Ca porra! Estou tramado com F maíusculo!!!
Vejo alguém com um frontal um pouco mais à frente. Rapidamente o apanho. Eu ainda tinha a bateria original com uma carga indeterminada. Já tinha feito 7 horas durante a noite e em Castanheira de Pera troquei por umas pilhas Varta novinhas. Homem prevenido, está bem... tramado. Não estou a ver nada que rime com prevenido que se adapte aqui....
Duraram 1h talvez.
O dilema era se voltasse a pôr a bateria quanto tempo duraria? Ainda faltava chegar a Vila Nova e depois mais 10Km que seguramente não seriam em estrada com candeeiros. Seguimos juntos. Se ele já não era muito expedito então a arrastar um gajo sem frontal... Sei lá quanto tempo demorámos a fazer a descida até Vila Nova, altamente técnica e toda em lama... que miséria. Ainda se juntou a nós mais um companheiro e parecia a procissão das velas, só faltava levarmos um andor.
Em Vila Nova volto a colocar a bateria e saio com o frontal no mínimo e a rezar. O trilho inicial já conhecia e pensava que íamos a Espinho e descer por onde subimos. Qual quê.

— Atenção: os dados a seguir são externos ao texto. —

(* ===== verification/GoBase64.v ===== *)
(** * Go's encoding/base64

    [base64.StdEncoding.DecodeString], and the encoding it undoes.  Line ends are skipped
    wherever they are, as Go does, so they are dropped first; the bits a padded quantum
    has left over are not looked at.  The position in the text of the error is left out. *)

From S2P Require Import Prelude GoStrings.
From Stdlib Require Import Ascii.
Local Open Scope Z_scope.

Definition alphabet : list ascii :=
  explode "ABCDEFGHIJKLMNOPQRSTUVWXYZabcdefghijklmnopqrstuvwxyz0123456789+/".

Definition padChar : ascii := "=".

(** [enc.decodeMap], [None] for 0xff. *)
Definition decodeMap (c : ascii) : option Z :=
  (λ p, Z.of_nat p.1) <$> list_find (eq c) alphabet.

Definition CorruptInputError : error := Errorf "illegal base64 data".

(** [byte(val)]. *)
Definition byte_of (val : Z) : ascii := ascii_of_nat (Z.to_nat (val mod 256)).

Definition quantum (d0 d1 d2 d3 : Z) : Z :=
  Z.lor (Z.lor (Z.lor (Z.shiftl d0 18) (Z.shiftl d1 12)) (Z.shiftl d2 6)) d3.

Definition quantum_bytes (val : Z) : list ascii :=
  [byte_of (Z.shiftr val 16); byte_of (Z.shiftr val 8); byte_of val].

(** The quanta of a text without line ends: four characters each, of which the last one
    or two of the text may be padding. *)
Fixpoint decode_quanta (src : list ascii) : option (list ascii) :=
  match src with
  | [] => Some []
  | c0 :: c1 :: c2 :: c3 :: rest =>
      match decodeMap c0, decodeMap c1, decodeMap c2, decodeMap c3 with
      | Some d0, Some d1, Some d2, Some d3 =>
          app (quantum_bytes (quantum d0 d1 d2 d3)) <$> decode_quanta rest
      | Some d0, Some d1, Some d2, None =>
          if decide (c3 = padChar ∧ rest = []) then Some (take 2 (quantum_bytes (quantum d0 d1 d2 0)))
          else None
      | Some d0, Some d1, None, None =>
          if decide (c2 = padChar ∧ c3 = padChar ∧ rest = [])
          then Some (take 1 (quantum_bytes (quantum d0 d1 0 0)))
          else None
      | _, _, _, _ => None
      end
  | _ => None
  end.

Definition line_end (c : ascii) : bool := bool_decide (c = "010"%char ∨ c = "013"%char).

Definition DecodeString (s : string) : error + string :=
  match decode_quanta (List.filter (λ c, negb (line_end c)) (explode s)) with
  | Some bytes => inr (implode bytes)
  | None => inl CorruptInputError
  end.

(** ** The encoding *)

Definition char_of (d : Z) : ascii := default padChar (alphabet !! Z.to_nat (Z.land d 63)).
Definition of_byte (c : ascii) : Z := Z.of_nat (nat_of_ascii c).

Fixpoint encode_quanta (src : list ascii) : list ascii :=
  match src with
  | [] => []
  | [a] =>
      let val := Z.shiftl (of_byte a) 16 in
      [char_of (Z.shiftr val 18); char_of (Z.shiftr val 12); padChar; padChar]
  | [a; b] =>
      let val := Z.lor (Z.shiftl (of_byte a) 16) (Z.shiftl (of_byte b) 8) in
      [char_of (Z.shiftr val 18); char_of (Z.shiftr val 12); char_of (Z.shiftr val 6); padChar]
  | a :: b :: c :: rest =>
      let val := Z.lor (Z.lor (Z.shiftl (of_byte a) 16) (Z.shiftl (of_byte b) 8)) (of_byte c) in
      char_of (Z.shiftr val 18) :: char_of (Z.shiftr val 12) :: char_of (Z.shiftr val 6) ::
      char_of val :: encode_quanta rest
  end.

Definition EncodeToString (s : string) : string := implode (encode_quanta (explode s)).

Example base64_ex :
  (λ s, DecodeString (EncodeToString s)) <$> [""; "u"; "us"; "use"; "user:pass"] =
    [inr ""; inr "u"; inr "us"; inr "use"; inr "user:pass"] ∧
  EncodeToString "user:pass" = "dXNlcjpwYXNz" ∧ EncodeToString "any" = "YW55" ∧
  EncodeToString "an" = "YW4=" ∧ EncodeToString "a" = "YQ==" ∧
  DecodeString "YQ" = inl CorruptInputError ∧ DecodeString "YQ==YQ==" = inl CorruptInputError ∧
  DecodeString "YR==" = inr "a" ∧ DecodeString "Y-==" = inl CorruptInputError.
Proof. vm_compute. split_and!; reflexivity. Qed.

(** ** Bits *)

Lemma testbit_above y n i : 0 ≤ y < 2^n → n ≤ i → Z.testbit y i = false.
Proof.
  intros Hy Hi. destruct (decide (y = 0)) as [->|Hne]; [apply Z.bits_0|].
  apply Z.bits_above_log2; [lia|]. apply (Z.lt_le_trans _ n); [|done]. by apply Z.log2_lt_pow2; lia.
Qed.

Lemma lor_shift x y n : 0 ≤ n → 0 ≤ y < 2^n → Z.lor (Z.shiftl x n) y = x * 2^n + y.
Proof.
  intros Hn Hy. rewrite <-Z.shiftl_mul_pow2 by done.
  assert (Z.land (Z.shiftl x n) y = 0) as E.
  { apply Z.bits_inj'. intros i Hi. rewrite Z.land_spec, Z.bits_0.
    destruct (decide (i < n)); [by rewrite Z.shiftl_spec_low|].
    rewrite (testbit_above y n) by (done || lia). apply andb_false_r. }
  by rewrite <-Z.lxor_lor, Z.add_nocarry_lxor.
Qed.

Lemma decode_char d : 0 ≤ d < 64 → decodeMap (char_of d) = Some d.
Proof.
  intros Hd. assert (Forall (λ n, decodeMap (char_of (Z.of_nat n)) = Some (Z.of_nat n)) (seq 0 64)) as HF.
  { apply (bool_decide_unpack _). vm_compute. exact I. }
  rewrite Forall_forall in HF. specialize (HF (Z.to_nat d)). rewrite Z2Nat.id in HF by lia.
  apply HF, elem_of_seq. lia.
Qed.

Lemma char_of_mod d : char_of d = char_of (d mod 64).
Proof.
  unfold char_of. change 63 with (Z.ones 6). rewrite !Z.land_ones by done. by rewrite Zmod_mod.
Qed.

Lemma decode_char_mod d : decodeMap (char_of d) = Some (d mod 64).
Proof. rewrite char_of_mod. apply decode_char, Z.mod_pos_bound. done. Qed.

Lemma quantum_eq d0 d1 d2 d3 :
  0 ≤ d1 < 64 → 0 ≤ d2 < 64 → 0 ≤ d3 < 64 →
  quantum d0 d1 d2 d3 = d0 * 2^18 + d1 * 2^12 + d2 * 2^6 + d3.
Proof.
  intros H1 H2 H3. unfold quantum. rewrite <-!Z.lor_assoc.
  rewrite (lor_shift d2) by lia. rewrite (lor_shift d1) by lia. rewrite (lor_shift d0) by lia. lia.
Qed.

Definition val3 (a b c : Z) : Z := Z.lor (Z.lor (Z.shiftl a 16) (Z.shiftl b 8)) c.

Lemma val3_eq a b c : 0 ≤ b < 256 → 0 ≤ c < 256 → val3 a b c = a * 2^16 + b * 2^8 + c.
Proof.
  intros Hb Hc. unfold val3. rewrite <-Z.lor_assoc.
  rewrite (lor_shift b) by lia. rewrite (lor_shift a) by lia. lia.
Qed.

(** Four sextets of 24 bits are the 24 bits. *)
Lemma quantum_val v :
  0 ≤ v < 2^24 →
  quantum (Z.shiftr v 18 mod 64) (Z.shiftr v 12 mod 64) (Z.shiftr v 6 mod 64) (v mod 64) = v.
Proof.
  intros Hv. rewrite quantum_eq by (apply Z.mod_pos_bound; done).
  rewrite !Z.shiftr_div_pow2 by done. Z.to_euclidean_division_equations. lia.
Qed.

Lemma of_byte_range c : 0 ≤ of_byte c < 256.
Proof. unfold of_byte. pose proof (nat_ascii_bounded c). lia. Qed.

Lemma byte_of_byte n c : n mod 256 = of_byte c → byte_of n = c.
Proof. intros H. unfold byte_of. rewrite H. unfold of_byte. by rewrite Nat2Z.id, ascii_nat_embedding. Qed.

Lemma val3_bytes a b c :
  quantum_bytes (val3 (of_byte a) (of_byte b) (of_byte c)) = [a; b; c].
Proof.
  pose proof (of_byte_range a). pose proof (of_byte_range b). pose proof (of_byte_range c).
  unfold quantum_bytes. rewrite val3_eq by done. rewrite !Z.shiftr_div_pow2 by done.
  f_equal; [|f_equal; [|f_equal]]; apply byte_of_byte; Z.to_euclidean_division_equations; lia.
Qed.

Lemma val3_range a b c : 0 ≤ val3 (of_byte a) (of_byte b) (of_byte c) < 2^24.
Proof.
  pose proof (of_byte_range a). pose proof (of_byte_range b). pose proof (of_byte_range c).
  rewrite val3_eq by done. lia.
Qed.

Lemma decode_pad : decodeMap padChar = None.
Proof. reflexivity. Qed.

Lemma alphabet_plain c d : decodeMap c = Some d → line_end c = false.
Proof.
  intros H. destruct (line_end c) eqn:E; [|done]. apply bool_decide_eq_true in E as [->| ->]; discriminate H.
Qed.

Lemma char_plain d : line_end (char_of d) = false.
Proof. eapply alphabet_plain, decode_char_mod. Qed.

Lemma list_3_ind {A} (P : list A → Prop) :
  P [] → (∀ a, P [a]) → (∀ a b, P [a; b]) → (∀ a b c l, P l → P (a :: b :: c :: l)) → ∀ l, P l.
Proof.
  intros H0 H1 H2 H3. fix IH 1. intros [|a [|b [|c l]]]; [done|apply H1|apply H2|]. apply H3, IH.
Qed.

Lemma decode_encode_quanta l : decode_quanta (encode_quanta l) = Some l.
Proof.
  induction l as [|a|a b|a b c l IH] using list_3_ind; [done|..]; cbn [encode_quanta decode_quanta].
  - rewrite !decode_char_mod, decode_pad, decide_True by done. simpl.
    pose proof (val3_range a "000" "000") as Hr. pose proof (val3_bytes a "000" "000") as Hb.
    unfold val3 in *. change (of_byte "000") with 0 in *. rewrite Z.shiftl_0_l, !Z.lor_0_r in *.
    pose proof (quantum_val _ Hr) as Hq.
    replace (Z.shiftr (Z.shiftl (of_byte a) 16) 6 mod 64) with 0 in Hq
      by (rewrite Z.shiftr_div_pow2, Z.shiftl_mul_pow2 by done; Z.to_euclidean_division_equations; lia).
    replace (Z.shiftl (of_byte a) 16 mod 64) with 0 in Hq
      by (rewrite Z.shiftl_mul_pow2 by done; Z.to_euclidean_division_equations; lia).
    rewrite Hq. unfold quantum_bytes in Hb. by injection Hb as ->.
  - rewrite !decode_char_mod, decode_pad, decide_True by done. simpl.
    pose proof (val3_range a b "000") as Hr. pose proof (val3_bytes a b "000") as Hb.
    unfold val3 in *. change (of_byte "000") with 0 in *. rewrite Z.lor_0_r in *.
    pose proof (quantum_val _ Hr) as Hq.
    replace (Z.lor (Z.shiftl (of_byte a) 16) (Z.shiftl (of_byte b) 8) mod 64) with 0 in Hq.
    { rewrite Hq. unfold quantum_bytes in Hb. by injection Hb as -> ->. }
    pose proof (of_byte_range b). rewrite lor_shift by (rewrite ?Z.shiftl_mul_pow2; lia).
    rewrite Z.shiftl_mul_pow2 by done. Z.to_euclidean_division_equations. lia.
  - rewrite !decode_char_mod, IH. fold (val3 (of_byte a) (of_byte b) (of_byte c)).
    rewrite quantum_val by apply val3_range. by rewrite val3_bytes.
Qed.

Lemma encode_plain l : List.filter (λ c, negb (line_end c)) (encode_quanta l) = encode_quanta l.
Proof.
  induction l as [|a|a b|a b c l IH] using list_3_ind; [done|..]; cbn [encode_quanta];
    cbn [List.filter]; rewrite !char_plain; [done..|]. cbn [negb]. by rewrite IH.
Qed.

(** Decoding an encoded text gives the text back. *)
Theorem DecodeString_EncodeToString s : DecodeString (EncodeToString s) = inr s.
Proof.
  unfold DecodeString, EncodeToString.
  by rewrite explode_implode, encode_plain, decode_encode_quanta, implode_explode.
Qed.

Eu com o frontal no mínimo mal dava para ler um livro à noite na cama, mas não queria arriscar mais 1 lumen. Ficar outra vez às escuras naquele terreno nem pensar. Para o final estava guardado um arrozoado de reviangas e voltinhas, trilhos e trilhinhos, lama sem fim. Daqueles finais que estamos sempre a cheirar a meta, levam-nos até aos limites da cidade e voltam a meter-nos no trilho. As marcações já falhavam tanto como a paciência. Em minha opinião acho que são de evitar este tipo de traçados finais. As dificuldades devem estar ao longo da prova. Quando se mostra a meta a alguém já não há necessidade de esmifrar mais. O homem chegou caneco! Já chega!
E pronto. Quis contar-vos esta história porque acho que tem lições importantes. A ultima lição é que mesmo quando as coisas não correm bem é possível atingir outro objectivo. É só mudar o chip. Aqui já fica ao critério de cada um, Eu acho que é parte do desafio sabermos adaptar-nos, reconfigurar a máquina e lá vamos. Acredito que por vezes seja mais simples dizer "não estava bem" e não temos de escrever um artigo no blog cheio de dicas e lições. Por vezes há outras responsabilidades e expectativas. Mas eu funciono melhor assim. Tento transformar as dificuldades em desafios e lá vamos andando.
E foi assim que vivi o UTAX. Poderia ter corrido melhor?